1 217 Réponses pour Les fantômes de la guerre civile espagnole

Widergänger dit: à

J’arrive pas à le croire, mais Attali publie pus. Doit être en grève.

Jean Langoncet dit: à

j’eausse aimé être levure pour voir ça !

Fais pas ta sucrée Berzik ; tu connais bien le rôle des levures indigènes

Jibé dit: à

Il n’y a qu’à lire son Journal, à Mann, Phil. Il n’a pas voulu garder le secret. Et Katia avait dans sa jeunesse des allures de bel éphèbe…

Phil dit: à

Widergänger, lu quelque part que Attali est grippé. Au mois d’août seule l’élite peut se gripper.

Chaloux dit: à

L’article sur Mort à Venise est très bien fait et intéressant. J’ignorais que le film avait eu de tels développements. Il y manque la lettre de Marguerite Yourcenar, injustement accablante pour Visconti et surtout pour Dirk Bogarde.

Phil dit: à

Le journal a commencé à être publié en 75 et non en 55 à sa mort. Ce n’est pas la meilleure idée de Visconti d’avoir fait de l’écrivain un musicien.

Jibé dit: à

Oui mais en musicien, ça permet de mieux envoyer la sublime guimauve musicale en dolby stéréo, Phil !

Chaloux dit: à

Passage de l’écrivain au musicien : je me suis toujours demandé, en dehors du fait que la musique est plus facile à faire passer au cinéma, si l’influence de Romain Rolland avait pu jouer.

Paul Edel dit: à

Ne pas oublier que cette « mort à Venise » a été rédigée et publiée en 1912, à un moment où Thomas Mann voit l’Europe s’assombrir et les périls nationalistes monter.

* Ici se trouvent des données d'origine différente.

Definition uvm_range_tree_prev (S : uvm_range_tree_t) (x : nat) : option nat := list_prev x (rt_head S).
Definition uvm_range_tree_next (S : uvm_range_tree_t) (x : nat) : option nat := list_next x (rt_head S).
Definition uvm_range_tree_last (S : uvm_range_tree_t) : option nat := last (rt_head S).
Definition uvm_range_tree_empty (S : uvm_range_tree_t) : bool := bool_decide (rt_head S = []).

Definition uvm_range_tree_node_size (n : uvm_range_tree_node_t) : Z := u64 (rn_end n - rn_start n + 1).

Definition range_node_find (S : uvm_range_tree_t) (addr : Z) : find_result :=
  let '(node, parent) := tree_walk (range_side (rng S) addr) (lt_root (rt_tree S)) None in
  let next :=
    match node, parent with
    | Some x, _ => uvm_range_tree_next S x
    | None, Some p => if rn_start (rt_node S p) >? addr then Some p else uvm_range_tree_next S p
    | None, None => None
    end in
  FindResult node parent next.

Definition uvm_range_tree_init (nodes : gmap nat uvm_range_tree_node_t) : uvm_range_tree_t :=
  RangeTree ltree_init nodes.

Definition uvm_range_tree_find (S : uvm_range_tree_t) (addr : Z) : option nat := fr_node (range_node_find S addr).

Definition uvm_range_tree_iter_first (S : uvm_range_tree_t) (start end_ : Z) : option nat :=
  let f := range_node_find S start in
  match fr_node f with
  | Some x => Some x
  | None =>
      match fr_next f with
      | Some y => if rn_start (rt_node S y) <=? end_ then Some y else None
      | None => None
      end
  end.

Definition uvm_range_tree_iter_next (S : uvm_range_tree_t) (x : nat) (end_ : Z) : option nat :=
  match uvm_range_tree_next S x with
  | Some y => if rn_start (rt_node S y) <=? end_ then Some y else None
  | None => None
  end.

Definition uvm_range_tree_iter_prev (S : uvm_range_tree_t) (x : nat) (start : Z) : option nat :=
  match uvm_range_tree_prev S x with
  | Some y => if rn_start (rt_node S y) >=? start then Some y else None
  | None => None
  end.

(** The nodes a loop over [start, end] visits, the loop body leaving the tree as it is. *)
Fixpoint for_each_from (fuel : nat) (S : uvm_range_tree_t) (end_ : Z) (node : option nat) : list nat :=
  match fuel, node with
  | Datatypes.S fuel, Some x => x :: for_each_from fuel S end_ (uvm_range_tree_iter_next S x end_)
  | _, _ => []
  end.

Definition uvm_range_tree_for_each_in (fuel : nat) (S : uvm_range_tree_t) (start end_ : Z) : list nat :=
  for_each_from fuel S end_ (uvm_range_tree_iter_first S start end_).

(** The hole at an address: its start and end, or the error. *)
Definition uvm_range_tree_find_hole (S : uvm_range_tree_t) (addr : Z) : Z + Z * Z :=
  let start_of (node : option nat) :=
    match node with
    | Some y => u64 (rn_end (rt_node S y) + 1)
    | None => 0
    end in
  match uvm_range_tree_iter_first S addr ULLONG_MAX with
  | Some x =>
      if rn_start (rt_node S x) <=? addr then inl NV_ERR_UVM_ADDRESS_IN_USE
      else inr (start_of (uvm_range_tree_prev S x), u64 (rn_start (rt_node S x) - 1))
  | None => inr (start_of (uvm_range_tree_last S), ULLONG_MAX)
  end.

(** The status, and what is left in [*start] and [*end]. *)
Definition uvm_range_tree_find_hole_in (S : uvm_range_tree_t) (addr start end_ : Z) : Z * (Z * Z) :=
  match uvm_range_tree_find_hole S addr with
  | inl status => (status, (start, end_))
  | inr (temp_start, temp_end) => (NV_OK, (Z.max temp_start start, Z.min temp_end end_))
  end.

Definition uvm_range_tree_shrink_node (x : nat) (new_start new_end : Z) (S : uvm_range_tree_t) : uvm_range_tree_t :=
  rt_set x (RangeNode new_start new_end) S.

Section range_ops.
Context `{!RbOps}.

Definition uvm_range_tree_add (x : nat) (S : uvm_range_tree_t) : Z * uvm_range_tree_t :=
  let n := rt_node S x in
  let f := range_node_find S (rn_start n) in
  match fr_node f with
  | Some _ => (NV_ERR_UVM_ADDRESS_IN_USE, S)
  | None =>
      match fr_parent f with
      | None => (NV_OK, RangeTree (ltree_add_root x (rt_tree S)) (rt_nodes S))
      | Some p =>
          if range_nodes_overlap n (rt_node S p) then (NV_ERR_UVM_ADDRESS_IN_USE, S)
          else if rn_start n <? rn_start (rt_node S p) then
            (NV_OK, RangeTree (ltree_add_at p true x (rt_tree S)) (rt_nodes S))
          else
            let hit :=
              match uvm_range_tree_next S p with
              | Some y => range_nodes_overlap n (rt_node S y)
              | None => false
              end in
            if hit then (NV_ERR_UVM_ADDRESS_IN_USE, S)
            else (NV_OK, RangeTree (ltree_add_at p false x (rt_tree S)) (rt_nodes S))
      end
  end.

Definition uvm_range_tree_remove (x : nat) (S : uvm_range_tree_t) : uvm_range_tree_t :=
  RangeTree (ltree_remove x (rt_tree S)) (rt_nodes S).

(** The status is the one the code asserts to be NV_OK. *)
Definition uvm_range_tree_split (existing new : nat) (S : uvm_range_tree_t) : Z * uvm_range_tree_t :=
  let e := rt_node S existing in
  let n := rt_node S new in
  let S := rt_set new (RangeNode (rn_start n) (rn_end e)) S in
  let S := rt_set existing (RangeNode (rn_start e) (u64 (rn_start n - 1))) S in
  uvm_range_tree_add new S.

Definition uvm_range_tree_merge_prev (x : nat) (S : uvm_range_tree_t) : option nat * uvm_range_tree_t :=
  match uvm_range_tree_prev S x with
  | None => (None, S)
  | Some p =>
      if negb (rn_end (rt_node S p) =? u64 (rn_start (rt_node S x) - 1)) then (None, S)
      else
        let S := uvm_range_tree_remove p S in
        (Some p, rt_set x (RangeNode (rn_start (rt_node S p)) (rn_end (rt_node S x))) S)
  end.

Definition uvm_range_tree_merge_next (x : nat) (S : uvm_range_tree_t) : option nat * uvm_range_tree_t :=
  match uvm_range_tree_next S x with
  | None => (None, S)
  | Some q =>
      if negb (rn_start (rt_node S q) =? u64 (rn_end (rt_node S x) + 1)) then (None, S)
      else
        let S := uvm_range_tree_remove q S in
        (Some q, rt_set x (RangeNode (rn_start (rt_node S x)) (rn_end (rt_node S q))) S)
  end.
End range_ops.

(** * Invariant *)

Record rt_inv (S : uvm_range_tree_t) : Prop := {
  rti_ok : lt_ok (rt_tree S);
  rti_order : in_order (rng S) (rt_head S);
  rti_bounds x : x ∈ rt_head S → 0 ≤ (rng S x).1 ∧ (rng S x).2 < 2 ^ 64;
  rti_stored x : x ∈ rt_head S → is_Some (rt_nodes S !! x) }.

Lemma rt_node_set_eq S x n : rt_node (rt_set x n S) x = n.
Proof. unfold rt_node. simpl. by rewrite lookup_insert_eq. Qed.

Lemma rt_node_set_ne S x y n : x ≠ y → rt_node (rt_set x n S) y = rt_node S y.
Proof. intros Hne. unfold rt_node. simpl. by rewrite lookup_insert_ne. Qed.

Lemma rng_set_eq S x n : rng (rt_set x n S) x = (rn_start n, rn_end n).
Proof. unfold rng. by rewrite rt_node_set_eq. Qed.

Lemma rng_set_ne S x y n : x ≠ y → rng (rt_set x n S) y = rng S y.
Proof. intros Hne. unfold rng. by rewrite rt_node_set_ne. Qed.

Lemma overlap_true (a b c d : Z) : uvm_ranges_overlap a b c d = true ↔ a ≤ d ∧ c ≤ b.
Proof. unfold uvm_ranges_overlap. rewrite andb_true_iff, !Z.geb_le. lia. Qed.

Lemma overlap_false (a b c d : Z) : uvm_ranges_overlap a b c d = false ↔ d < a ∨ b < c.
Proof. rewrite <-not_true_iff_false, overlap_true. lia. Qed.

(** Ranges that shrink stay in order. *)
Lemma in_order_sub (r r' : nat → Z * Z) l : in_order r l →
  (∀ x, x ∈ l → (r x).1 ≤ (r' x).1 ∧ (r' x).1 ≤ (r' x).2 ∧ (r' x).2 ≤ (r x).2) → in_order r' l.
Proof.
  induction l as [|x l IH]; intros Hio Hsub; [by split; constructor|].
  apply in_order_cons in Hio as (Hx & Hlt & Hio). apply in_order_cons. split_and!.
  - apply Hsub. set_solver.
  - rewrite Forall_forall in *. intros y Hy. specialize (Hlt y Hy). unfold rng_before in *.
    pose proof (Hsub x ltac:(set_solver)). pose proof (Hsub y ltac:(set_solver)). lia.
  - apply IH; [done|]. intros y Hy. apply Hsub. set_solver.
Qed.

Lemma in_order_ext (r r' : nat → Z * Z) l : in_order r l → (∀ x, x ∈ l → r' x = r x) → in_order r' l.
Proof.
  intros Hio Hext. eapply in_order_sub; [done|]. intros x Hx. rewrite Hext by done.
  pose proof (io_range _ _ Hio) as Hr. rewrite Forall_forall in Hr. specialize (Hr x Hx). simpl in Hr. lia.
Qed.

Lemma rti_le S x : rt_inv S → x ∈ rt_head S → (rng S x).1 ≤ (rng S x).2.
Proof. intros Hinv Hx. pose proof (io_range _ _ (rti_order _ Hinv)) as Hr. rewrite Forall_forall in Hr. by apply Hr. Qed.

Lemma rt_notin_before S a c x : rt_inv S → rt_head S = a ++ x :: c → x ∉ a.
Proof.
  intros Hinv Heq. pose proof (lt_nodup _ (rti_ok _ Hinv)) as Hnd. unfold rt_head in Heq. rewrite Heq in Hnd.
  apply NoDup_app in Hnd as (_ & Hd & _). intros Hx. apply (Hd x Hx). set_solver.
Qed.

(** ** Finding *)

Lemma range_find_iff S addr x : rt_inv S →
  uvm_range_tree_find S addr = Some x ↔ x ∈ rt_head S ∧ (rng S x).1 ≤ addr ≤ (rng S x).2.
Proof.
  intros Hinv. pose proof (walk_iff (rng S) (rt_tree S) addr x (rti_ok _ Hinv) (rti_order _ Hinv)) as Hw.
  unfold uvm_range_tree_find, range_node_find. by destruct (tree_walk _ _ _).
Qed.

Lemma range_find_none S addr : rt_inv S →
  uvm_range_tree_find S addr = None ↔ ∀ x, x ∈ rt_head S → ¬ ((rng S x).1 ≤ addr ≤ (rng S x).2).
Proof.
  intros Hinv. split.
  - intros Hf x Hx Hin. assert (uvm_range_tree_find S addr = Some x) by by apply range_find_iff. congruence.
  - intros Hno. destruct (uvm_range_tree_find S addr) as [x|] eqn:Hf; [|done].
    apply range_find_iff in Hf as [Hx Hin]; [|done]. by destruct (Hno x Hx).
Qed.

Lemma find_hit S addr x a b : rt_inv S → rt_head S = a ++ x :: b → (rng S x).1 ≤ addr ≤ (rng S x).2 →
  fr_node (range_node_find S addr) = Some x ∧ fr_next (range_node_find S addr) = head b.
Proof.
  intros Hinv Hab Hin. pose proof (rt_notin_before _ _ _ _ Hinv Hab) as Hxa.
  pose proof (walk_some (rng S) (rt_tree S) addr (rti_ok _ Hinv) (rti_order _ Hinv) x) as Hw.
  unfold range_node_find. destruct (tree_walk _ _ _) as [n p]. simpl in *. rewrite Hw; [|unfold rt_head in Hab; rewrite Hab; set_solver|done].
  split; [done|]. unfold uvm_range_tree_next. by rewrite Hab, list_next_app.
Qed.

Lemma hangs_app_last (a b : list nat) p : hangs a b p false → ∃ a', a = a' ++ [p].
Proof. apply last_Some. Qed.

Lemma hangs_head (a b : list nat) p : hangs a b p true → ∃ b', b = p :: b'.
Proof. simpl. destruct b; intros; simplify_eq/=; eauto. Qed.

Lemma find_miss S addr : rt_inv S → (∀ x, x ∈ rt_head S → ¬ ((rng S x).1 ≤ addr ≤ (rng S x).2)) →
  ∃ a b, splits (rng S) addr (rt_head S) a [] b ∧
    fr_node (range_node_find S addr) = None ∧ fr_next (range_node_find S addr) = head b ∧
    ((rt_head S = [] ∧ fr_parent (range_node_find S addr) = None) ∨
     ∃ p left, fr_parent (range_node_find S addr) = Some p ∧ hangs a b p left ∧
       ∀ x, inorder (rb_link_at p left x (lt_root (rt_tree S))) = a ++ x :: b).
Proof.
  intros Hinv Hno. destruct (walk_none (rng S) (rt_tree S) addr (rti_ok _ Hinv) (rti_order _ Hinv) Hno)
    as (a & b & Hsp & Hw). exists a, b. split; [done|]. pose proof Hsp as [Heq Ha _ Hb]. simpl in Heq.
  unfold range_node_find. destruct Hw as [[Hnil ->]|(p & left & -> & Hh & Hl)]; simpl.
  - split_and!; [done| |by left]. rewrite Hnil in Heq. symmetry in Heq. by apply app_eq_nil in Heq as [-> ->].
  - split_and!; [done| |by eauto 10]. destruct left.
    + apply hangs_head in Hh as [b' ->]. specialize (Hb p ltac:(set_solver)). simpl in Hb.
      rewrite (proj2 (Z.gtb_lt _ _)) by done. done.
    + apply hangs_app_last in Hh as [a' ->]. specialize (Ha p ltac:(set_solver)).
      assert (p ∈ rt_head S) as Hp by (unfold rt_head; rewrite Heq; set_solver).
      pose proof (rti_le _ _ Hinv Hp) as Hle. simpl in *.
      destruct (Z.gtb_spec (rn_start (rt_node S p)) addr); [lia|].
      unfold uvm_range_tree_next. unfold rt_head. rewrite Heq, <-(assoc_L (++)). simpl. apply list_next_app.
      eapply rt_notin_before; [done|]. unfold rt_head. by rewrite Heq, <-(assoc_L (++)).
Qed.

Mann veut lancer un avertissement à propos de ce qu’il nomme « une décadence européenne» .Dans cette nouvelle il prophétise une catastrophe que personne ne veut voir , par la métaphore de l’attitude des vénitiens qui cachent aux touristes les premiers malades du cholera…. Mais on retient surtout aujourd’hui le portrait d’un célèbre écrivain classique, Gustav Aschenbach -sorte de jean d’Ormesson germanique de l’époque, d’une écriture traditionnelle et aux clichés réconfortants. soudain la déflagration et l’irruption érotique d’une rencontre avec un bel adolescent, Tadzio, fait s’effondrer sa construction bourgeoise et tout le sens de son œuvre.. C’est donc le drame et la perte des valeurs qu’un écrivain a édifié qui est analysée. .la révélation de son homosexualité est décrite dans toute sa puissance. l’ironie c’est que Mann utilise une langue allemand d’un classicisme parfait. Double ironie puisque Thomas mann lui même cacha mal aux yeux de ses enfants son attirance pour les jeunes serveurs dans les hôtels et restaurants.
Dans les années 1940-50, thomas Mann a bien insisté sur l’importance de cette nouvelle, qui fut un « virage » dans son œuvre.
il n’a pas caché qu’il y avait mis beaucoup de lui dans cet Aschenbach, son double honteux , grand écrivain bourgeois vieillisant honteux de son homosexualité
On remarquera également que, de son côté, Heinrich Mann ,frere de Thomas, avait lui aussi génialement écrit l’esclavage érotique d’un vieil homme pour une jeune personne, dans » l’ange Bleu. ».là il s’agissait encore d’un honorable professeur de lycée livré soudain tout entier au vertige érotique pour une jeune artiste de cabaret..

Phil dit: à

Il est difficile de comprendre aujourd’hui le ressenti des enfants Mann, surtout les aînés Klaus et Erika, en compagnie de leur père. Un de ses romans laisse imaginer le champ de son expérience intime et familiale: Dans Blutwälsungen – sangs mêlés ?-, l’ecrivain encore jeune raconte avec une belle aisance la relation incestueuse entre un frère et un soeur. Il s’autocensurera dans une réédition.

Jibé dit: à

« si l’influence de Romain Rolland avait pu jouer. » ?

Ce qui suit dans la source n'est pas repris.